Le pire des mondes
Cette dystopie aussi drolatique que philosophique s’ouvre par le déréglement total de la nature qui pousse les papillons monarques à se précipiter vers le Grand Nord tandis que les sternes arctiques arrêtent pour leur part de migrer entre les pôles. Cet affolement interespèces permet toutefois à un inventeur de génie visionnaire, LoveStar, de travailler sur le sens de l’orientation des oiseaux par rapport au nord magnétique de la Terre et d’en étendre le principe à la gent humaine : voit ainsi le jour, breveté par la société Istar fondée par notre grand magnat mystérieux, un nouveau système de communication via les ondes, sans passer par la connexion filaire classique des ordinateurs. Exit les câbles et réseaux traditionnels de l’électronique !
LoveStar génère donc le règne de « l’homme sans fil », à qui tout est accessible immédiatement : appels téléphoniques, émissions TV et surtout les publicités hyperinvasives (de facto, elles pénètrent les individus par des ondes forçant les cordes vocales à « aboyer » des messages promotionnels)…
Dans la foulée, LoveStar, qui aspire ni plus ni moins qu’à régenter la vie de tout un chacun de la naissance à la mort, ne s’arrête pas là et développe de manière révolutionnaire le commerce de la mort (LoveMort), envoyant les défunts se consumer dans l’espace en devenant étoile filante puis celui de l’amour (InLove), où chacun peut pour trouver l’âme sœur sur la planète par calcul scientifique, ce afin d’unir progressivement toute l’humanité et d’éviter le malheur et la guerre. Dans le même temps, entre le credo de la consommation massive et l’entertainment élevé en seul mode de vie qui vaille (soulignant tout bonnement au lecteur la fin de la vie privée et l’empire de la déresponsabilisation absolue), la population peut aussi être confortée dans chacun de ses choix grâce au logiciel ReGret – D’ailleurs, il est même possible de « rembobiner » les enfants pénibles ou futurs délinquants à qui leur parents offrent ainsi, moyennant finances, une vie alternative. Ou encore de manipuler les goûts dans une fratrie pour empêcher que les enfants soient attirés par les mêmes choses afin qu’ils ne se prêtent pas ou ne se donnent pas ce qui pourrait être acheté plusieurs fois !

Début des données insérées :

(** The example of the specification: [editTodo(2, "  bar  ")]. *)
Lemma editTodo_changes_one_title_witness :
  ∃ σ', editTodo 2 "  bar  " (service_of [mkTodo 1 "a"; mkTodo 2 "b"; mkTodo 3 "c"])
        = (Normal tt, σ') ∧
        todos σ' = Some [mkTodo 1 "a"; mkTodo 2 "bar"; mkTodo 3 "c"].
Proof.
  destruct (editTodo_changes_one_title
              (service_of [mkTodo 1 "a"; mkTodo 2 "b"; mkTodo 3 "c"])
              [mkTodo 1 "a"; mkTodo 2 "b"; mkTodo 3 "c"] 2 "  bar  ")
    as (n & t & r & refs & l' & σ' & Hrun & _);
    [vm_compute; reflexivity|discriminate| |].
  - exists (mkTodo 2 "b"). split; [|reflexivity]. apply list_elem_of_In. simpl. tauto.
  - exists σ'. split; [exact Hrun|].
    vm_compute in Hrun. injection Hrun as <-. vm_compute. reflexivity.
Defined.

(** [deleteTodo(2)] takes out the Todo with id 2, once. *)
Lemma deleteTodo_removes_witness :
  ∃ σ' σ'',
    deleteTodo 2 (service_of [mkTodo 1 "a"; mkTodo 2 "b"; mkTodo 3 "c"]) = (Normal tt, σ') ∧
    todos σ' = Some [mkTodo 1 "a"; mkTodo 3 "c"] ∧
    deleteTodo 2 σ' = (Normal tt, σ'') ∧
    todos σ'' = Some [mkTodo 1 "a"; mkTodo 3 "c"].
Proof.
  destruct (deleteTodo_removes (service_of [mkTodo 1 "a"; mkTodo 2 "b"; mkTodo 3 "c"])
              [mkTodo 1 "a"; mkTodo 2 "b"; mkTodo 3 "c"] 2)
    as (l' & σ' & σ'' & Hrun & -> & Htodos & _ & _ & _ & _ & Hrun' & Htodos' & _);
    [vm_compute; reflexivity|].
  exists σ', σ''. done.
Defined.

(** After [deleteTodo(2)] leaves one Todo, a page that starts on that storage
    and constructs the service without an argument has that Todo. *)
Lemma reconstruct_after_mutation_witness :
  ∃ σ',
    TodoService_new None
      (mkState [] [] (localStorage (deleteTodo 2 (service_of [mkTodo 1 "a"; mkTodo 2 "b"])).2)
               0%nat)
    = (Normal tt, σ') ∧
    todos σ' = Some [mkTodo 1 "a"].
Proof.
  destruct (reconstruct_after_mutation (Delete 2)
              (service_of [mkTodo 1 "a"; mkTodo 2 "b"])
              (deleteTodo 2 (service_of [mkTodo 1 "a"; mkTodo 2 "b"])).2
              (mkState [] []
                 (localStorage (deleteTodo 2 (service_of [mkTodo 1 "a"; mkTodo 2 "b"])).2)
                 0%nat)
              [mkTodo 1 "a"; mkTodo 2 "b"] None [])
    as (l & σ' & Hl & _ & Hnew & _ & Hsame & _);
    [vm_compute; reflexivity|vm_compute; reflexivity|reflexivity|reflexivity|].
  exists σ'. split; [exact Hnew|].
  rewrite Hsame by (by right). rewrite <- Hl. vm_compute. reflexivity.
Defined.

(** On the page as loaded, with its one empty title, a click on the add
    button fails and the direction stays; after a click on the sort button,
    which drops that Todo and makes the direction descending, a click on the
    add button succeeds and the direction is ascending. *)
Lemma sort_direction_machine_witness :
  (∃ p', _handleAdd (loaded_page ∅) = (Normal tt, p') ∧
         _sortDir p' = _sortDir (loaded_page ∅) ∧
         todos (store p') = Some [mkTodo 1 ""]) ∧
  _sortDir (after ClickSort (loaded_page ∅)) = false ∧
  (∃ p', _handleAdd (after ClickSort (loaded_page ∅)) = (Normal tt, p') ∧
         _sortDir p' = true).
Proof.
  split; [|split].
  - destruct (sort_direction_machine (loaded_page ∅) [mkTodo 1 ""]) as (_ & _ & _ & Hfail);
      [vm_compute; reflexivity|].
    destruct Hfail as (p' & Hrun & Hdir & Htodos & _); [constructor; reflexivity|].
    exists p'. split; [exact Hrun|]. split; [exact Hdir|exact Htodos].
  - vm_compute. reflexivity.
  - destruct (sort_direction_machine (after ClickSort (loaded_page ∅)) [])
      as (_ & _ & Hok & _); [vm_compute; reflexivity|].
    destruct Hok as (p' & Hrun & Hdir & _); [constructor|].
    exists p'. split; [exact Hrun|exact Hdir].
Defined.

Mais la mécanique infaillible de ce monopole quasi planétaire de LoveStar — univers futuriste ultra aseptisé cela étant — connaît des interférences quand Indriði et Sigríður, jeunes gens sûrs de leur amour « naturel », se retrouvent « calculés » par le fatal InLove, apprenant alors que leur moitié est ailleurs – ce qui va les pousser avant que d’être brisés à entamer une quête initiatique afin de vérifier la force de leur amour, leur chemin croisant celui de LoveStar en quête de l’ultime invention semblant le condamner à une mort prochaine dés les premières pages.
Quid de l’amour « réel » et de notre liberté de penser dans ces conditions ? C’est dans cette tension entre une épopée romantique et une fresque d’anticipation cynique que le roman décolle. Car l’auteur – ayant fait paraître ce premier roman en Islande en 2002, longtemps avant l’avènement des réseaux sociaux et la dématérialisation des contenus il faut le souligner — se plaît à montrer à travers cette vision alarmante d’une société plongée dans la connexion permanente (figure récurrente de la littérature cyberpunk), combien le hasard et la chance peuvent contredire les calculs statistiques et probabilistes des machines les plus sophistiquées.
Digne héritier d’Orwell, Huxley ou K. Dick, Andri Snaer Magnason n’a pas son pareil pour pointer les dérives inévitables de ce monde idéal « tout connecté » qui relie dorénavant l’ensemble des êtres humains. Si son roman demeure de facture somme toute classique, les questions fondamentales qu’il pose, non sans humour, de l’écologie à la liberté individuelle en passant évidemment par l’avenir du monde promettent un revigorant moment de lecture en ce qu’elles constituent aussi et surtout un camouflet à toutes les croyances aveugles et à l’infinie crédulité humaine.
frederic grolleau
Andri Snær Magnason, LoveStar, J’ai lu, avril 2017, 383 p — 8,00 €.